CLDR 47 focused on MessageFormat 2.0 and tooling for an expansion of DDL support. It was a closed cycle: locale data changes were limited to bug fixes and the addition of new locales, mostly regional variants.
Changes
The most significant changes in this release are:
- New locales:
- Core data for Coptic (cop), Haitian Creole (ht)
- Locale data for 11 English locales and Cantonese (Macau) (yue_Hant_MO)
- Updated time zone data to tzdata 2025a
- RBNF (Rule Based Number Formatting): Number spellout data improvements for multiple languages
- Assorted transforms improvements
- Updated and revised population data
- Incorporates all changes from CLDR v46.1.

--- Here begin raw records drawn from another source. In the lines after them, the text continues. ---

(* ===== verification/Player.v ===== *)
(** * Players

    src/player.cpp: the class [Player].  Avatars and items are nodes of lists: a
    node has a name, and a pointer to an avatar or an item is the name of its
    node, which dangles when the node was erased; [pl_node] is the next name.
    The pointer to a session is one of GameServer.v.  What a constructor does
    not write is what the memory held, the argument [junk].  An operation that
    reads through a dangling or NULL pointer, or through [end()], has no result. *)

From stdpp Require Import gmap.
From Stdlib Require Import SpecFloat.
From S2P Require Import Prelude Account Item Avatar Team Vector.

(** ** The message [PlayerInfo] of src/proto/storage.proto, the fields in use *)
Record PlayerInfo := mkPlayerInfo {
  pp_uid : Z; pp_aid : Z; pp_session_id : Z; pp_session_seed : Z; pp_session_expire_ts : Z; pp_next_guid : Z;
  pp_name : list byte; pp_signature : list byte; pp_pfp : Z; pp_namecard : Z; pp_adventure_rank : Z;
  pp_adventure_exp : Z; pp_world_level : Z; pp_teams : list pb_AvatarTeam; pp_cur_team_id : Z;
  pp_cur_avatar_guid : Z; pp_props : gmap Z Z; pp_scene_id : Z; pp_position : pb_Vector; pp_open_states : list Z }.

(** ** The object *)

Record Player := mkPlayer {
  pl_account : option Account; pl_uid : Z; pl_session : option nat; pl_teams : list AvatarTeam; pl_avatars :
  list (nat * Avatar); pl_inventory : list (nat * Item); pl_curTeamIndex : Z; pl_curAvatar : option nat;
  pl_pos : Vector; pl_scene_id : Z; pl_tpToken : Z; pl_nextGuid : Z; pl_worldLevel : Z; pl_ar : Z; pl_ar_exp :
  Z; pl_name : list byte; pl_signature : list byte; pl_namecard : Z; pl_pfp : Z; pl_props : gmap Z Z;
  pl_openstates : list Z; pl_node : nat }.

(** Setters of single members. *)

Definition setAccount (a : option Account) (pl : Player) : Player :=
  mkPlayer a (pl_uid pl) (pl_session pl) (pl_teams pl) (pl_avatars pl) (pl_inventory pl) (pl_curTeamIndex pl)
    (pl_curAvatar pl) (pl_pos pl) (pl_scene_id pl) (pl_tpToken pl) (pl_nextGuid pl) (pl_worldLevel pl) (pl_ar
    pl) (pl_ar_exp pl) (pl_name pl) (pl_signature pl) (pl_namecard pl) (pl_pfp pl) (pl_props pl) (pl_openstates
    pl) (pl_node pl).

Definition setPlayerUid (u : Z) (pl : Player) : Player :=
  mkPlayer (pl_account pl) u (pl_session pl) (pl_teams pl) (pl_avatars pl) (pl_inventory pl) (pl_curTeamIndex
    pl) (pl_curAvatar pl) (pl_pos pl) (pl_scene_id pl) (pl_tpToken pl) (pl_nextGuid pl) (pl_worldLevel pl)
    (pl_ar pl) (pl_ar_exp pl) (pl_name pl) (pl_signature pl) (pl_namecard pl) (pl_pfp pl) (pl_props pl)
    (pl_openstates pl) (pl_node pl).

- CLDR v46.1 was a special release, which many users of CLDR (including ICU) have not updated to. So the listed changes are relative to CLDR v46.0. v46.1 included the following:
- Message Format 2.0 (Final Candidate)
- More explicit well-formedness and validity constraints for unit of measurement identifiers
- Addition of derived emoji annotations that were missing: emoji with skin tones facing right
- Fixes to make the ja, ko, yue, zh datetimeSkeletons useful for generating the standard patterns
- Improved date/time test data
For more details, see below.
Locale Coverage Status
Count | Level | Usage | Examples |
---|---|---|---|
97 | Modern | Suitable for full UI internationalization | čeština, Ελληνικά, Беларуская, ᏣᎳᎩ, Ქართული, Հայերեն, עברית, اردو, አማርኛ, नेपाली, অসমীয়া, বাংলা, ਪੰਜਾਬੀ, ગુજરાતી, ଓଡ଼ିଆ, தமிழ், తెలుగు, ಕನ್ನಡ, മലയാളം, සිංහල, ไทย, ລາວ, မြန်မာ, ខ្មែរ, 한국어, 中文, 日本語, … |
16 | Moderate | Suitable for “document content” internationalization, eg. in spreadsheet | Akan, Balóchi [Látin], brezhoneg, Cebuano, føroyskt, IsiXhosa, Māori, sardu, veneto, Wolof, татар, тоҷикӣ, कांगड़ी, … |
55 | Basic | Suitable for locale selection, eg. choice of language on mobile phone | Basa Sunda, emakhuwa, Esperanto, eʋegbe, Frysk, Malti, босански (ћирилица), କୁୱି (ଅଡ଼ିଆ), కువి (తెలుగు), ᱥᱟᱱᱛᱟᱲᱤ, ᓀᐦᐃᓇᐍᐏᐣ, ꆈꌠꉙ, … |
* Note: Each release, the number of items needed for Modern and Moderate increases. So locales without active contributors may drop down in coverage level.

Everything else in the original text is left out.